The iconic “ghost” distillery in Brora has started making whisky for the first time in almost four decades, in what has been hailed as an “historic” moment for the industry.
Owner Diageo said the return to production marked the first revival of a famous “lost” single malt name and represented a “major signal of confidence” in the future growth of Scotch.
The distillery, on the Sutherland coast of the Highlands, was closed in 1983, during one of the most challenging periods for the industry.
Its reopening followed a painstaking three-year restoration project by the international drinks giant as part of a £35milliion project that will also see Port Ellen Distillery, on the island of Islay, brought back into production in 2023.

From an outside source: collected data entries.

Lemma revoke_change job_id actor now d r d' :
  jobs_wf d → managed_wf d → revoke job_id actor now d = Ok (r, d') → safe_change d d'.
Proof.
  intros Hj Hm H0. apply rbind_ok in H0 as (job & _ & H0).
  destruct (approval_row d _) as [row|] eqn:Ea; [|done]. apply rbind_ok in H0 as ([] & _ & H0).
  apply rbind_ok in H0 as (d1 & (t & _ & Hcw)%locked_time_spec & [= _ <-]); [|apply Hm].
  apply approval_row_inv in Ea as [Ha _]. destruct (managed_wf_clock _ _ _ Hcw Hm) as [Hm1 _].
  eapply safe_after_clock; [done|exact Hcw|]. destruct (clock_write_set _ _ _ Hcw) as [v ->].
  destruct (put_approval_wf (set_managed_clock v d) row (ma_set_revoked true row) Hm1 Ha) as [Hm2 Habs];
    [done|done|].
  split; [|done| |by apply clock_same].
  - apply (jobs_wf_ext d); [done|done|eauto|done].
  - right. rewrite Habs. apply (step_withdraw _ _ (grant_of row)).
    apply (index_Some ma_id grant_of); [apply Hm1|done].
Qed.

Lemma review_locked_ok d job actor enr auth plan perm r :
  _review_locked iss d job actor enr auth plan perm = Ok r →
  j_status job = "pending" ∧ ∃ e, authorized d job actor auth plan perm (e_managed_authority_revision e) ["pending"] r.
Proof.
  unfold _review_locked. intros ([] & Hp%require_ok & Hr)%rbind_ok. apply rbind_ok in Hr as ([m key] & _ & Hr).
  apply rbind_ok in Hr as (e & _ & Hr%projection_sound). bool_simpl. eauto.
Qed.

Lemma mark_job_wf d id job :
  jobs_wf d → scan_jobs d !! j_id job = Some job → j_status job = "pending" → jobs_wf (mark_job id job d).
Proof.
  intros Hwf Hj Hp. apply set_job_wf; [done| |].
  - by eapply pending_no_owner; [apply Hwf|exact Hj|].
  - simpl. intros j0 Hj0. congruence.
Qed.

Lemma register_new_change enr auth plan envelope actor job record_id approval_id context now d r d' :
  jobs_wf d → managed_wf d → scan_jobs d !! j_id job = Some job → approval_row d (Some record_id) = None →
  register_new float_of outside iss enr auth plan envelope actor job record_id approval_id context now d = Ok (r, d') →
  safe_change d d'.
Proof.
  intros Hj Hm Hjob Hnone H0. unfold register_new in H0.
  apply rbind_ok in H0 as (q & [Hp (e & Hq)]%review_locked_ok & H0). apply rbind_ok in H0 as (t1 & _ & H0).
  apply rbind_ok in H0 as (p1 & _ & H0). cbv zeta in H0. set (row := MkManagedApproval _ _ _ _ _ _ _ _ _ _ _ _ _ _ _) in H0.
  apply rbind_ok in H0 as (d2 & (t2 & _ & Hcw)%locked_time_spec & H0); [|apply Hm].
  apply rbind_ok in H0 as (t3 & _ & H0). apply rbind_ok in H0 as (p2 & _ & [= _ <-]).
  eapply safe_clock, Hcw. clear Hcw. apply approval_row_None in Hnone.
  destruct (az_limit _ _ _ _ _ _ _ _ _ Hq) as (n & Hn & _ & Hn1).
  assert (Hlimit : limit_of row = n).
  { apply limit_of_field. unfold int_field, row. cbn [ma_context json_index]. unfold dget in Hn.
    destruct (lookup_key "max_executions" (ir_context q)); simpl in *; by subst. }
  set (d1 := set_managed_approvals (managed_approvals d ++ [row]) d).
  assert (Hj1 : jobs_wf (mark_job record_id job d1)).
  { apply mark_job_wf; [|done|done]. apply (jobs_wf_ext d); [done|done|eauto|done]. }
  destruct Hm as [H1 H2 H3 H4 H5 H6]. split; [done| | |by apply clock_same].
  - split; try done; unfold mark_job, set_job, d1; cbn.
    + rewrite map_app. by apply NoDup_snoc.
    + intros a [Ha|Ha%list_elem_of_singleton]%elem_of_app; [by apply H5|]. rewrite Ha, Hlimit. lia.
    + intros c j id Hc. intros [[Hk <-]|[_ Hk]]%lookup_insert_Some; [|by apply H6].
      intros [x Hx]. exfalso. pose proof (pending_no_owner d (j_id job) job (proj1 Hj) Hjob Hp).
      rewrite <-Hk in Hx. simpl in Hx. congruence.
  - right. assert (Habs : abs (mark_job record_id job d1)
      = State (<[record_id := Grant (limit_of row) 0 false]> (grants (abs d))) (attempts (abs d))).
    { unfold abs. f_equal. by apply (index_snoc ma_id grant_of (managed_approvals d) row). }
    rewrite Habs. apply (step_grant (abs d)); [|rewrite Hlimit; lia]. by apply index_None.
Qed.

Over the decades Brora Distillery was mothballed its whisky gained legendary status among connoisseurs around the world. In 2017, the then oldest official bottle of Brora single malt, distilled in 1972, was bought at auction by an unnamed buyer for £14,500.
During the restoration, the distillery’s 202-year-old stillhouse was taken down and rebuilt stone-by-stone, exactly as it was when it was first built in 1819. Its original two classic copper pot stills were refurbished by Diageo’s coppersmiths.

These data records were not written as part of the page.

(* ===== verification/Administration.v ===== *)
(** * Administration as one system

    The requests that administer engagements, members, clients and keys, in
    any order and from any callers, and what every run of them keeps. *)
From S2P Require Import Prelude PyStr Json Digest Time Policy Models Access Enforcement JobConfig Execution Engagements Schemas Scope.
From S2P Require Import Authorizations Members Wire Authority Issuance IssuanceSafety AuthoritySafety.
From Stdlib Require Import Ascii.

Section System.
Context (other_iso : string → option datetime) (stored : datetime → time).
Context (nh3_clean html_unescape : string → string) (em_dash : ascii).

(** A caller whose key the routers of [main.py] let through. *)
Definition full (u : user_ctx) : Prop := require_full_scope u = Ok u.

A biomass boiler has been installed, powered by sustainably sourced wood chips from the Highlands.
Ewan Andrew, president, supply chain and procurement at Diageo, described Brora as a “beautiful new jewel in the crown” in the company’s portfolio in Scotland.
He said: “It’s not every day you bring back one of the ghost distilleries. There were a number shut down in the 1980s and it’s just brilliant to be bringing it back and having done that in a meticulous, restorative way.
“Every aspect of recreating these liquids has been planned with hundreds of hundreds, maybe thousands, of hours of research to make sure we get it right.
“I would have been a Brora lover before we even made the decision to bring it back. I remember tasting it in part of the malt whisky advocates course and there was something different about it.
“For me Brora is almost fabled. It was never completely derelict, but it was needing to be reborn and it’s taken a lot of work to do that.”
He added: “I am particularly proud that Brora will be a carbon neutral distillery powered by on-site renewable energy. This marks a major milestone on our journey to invest in Scotland, its rural communities and the future of Scotch whisky.”
The distillery has a workforce of six, including master distiller Stewart Bowman, whose father was the last exciseman there. Mr Bowman marked the official relaunch by opening the site’s gates and filling the first cask of Brora spirit in more than 38 years.
He said: “In 1983, my father wrote in an old distillery ledger ‘Commencement of Brora Distillery silent season (undetermined period)’.
“Growing up in the village we often wondered whether Brora would ever return, but today we filled the first cask.
“It is with great pride that I can now say to my father, the Brora community, and all the ‘old hands’ that worked at Brora and helped to craft a legendary whisky, that the stills are alive and we are making Brora spirit once again.”
Mr Bowman worked alongside a host of specialists, whisky noses and archivists in the restoration of the distillery buildings and its prized spirit.
He added: “We have gone to every effort to replicate, as closely as possible, the conditions, equipment and processes from Brora in 1983 in order to recreate the spirit for which the distillery is famous.
“The original pair of Brora stills were carefully refurbished by our highly-skilled coppersmiths; we raised up the original pagoda roof to conduct intricate repairs, and rebuilt the stillhouse brick-by-brick using original Brora stone to restore this historic Victorian distillery.”
Among Diageo’s smallest distilleries, Brora is capable of producing around 176,000 gallons of spirit a year
The distillery will be open to small groups of visitors, by appointment, from July.
Last month, record-breaking round the world cyclist Mark Beaumont performed the official opening of a new visitor centre at Diageo’s Clynelish Distillery, which is also in Brora.
The attraction, which lies on the NC500 tourist route, has been themed as the “Highland Home” of the company’s Johnny Walker whisky brand.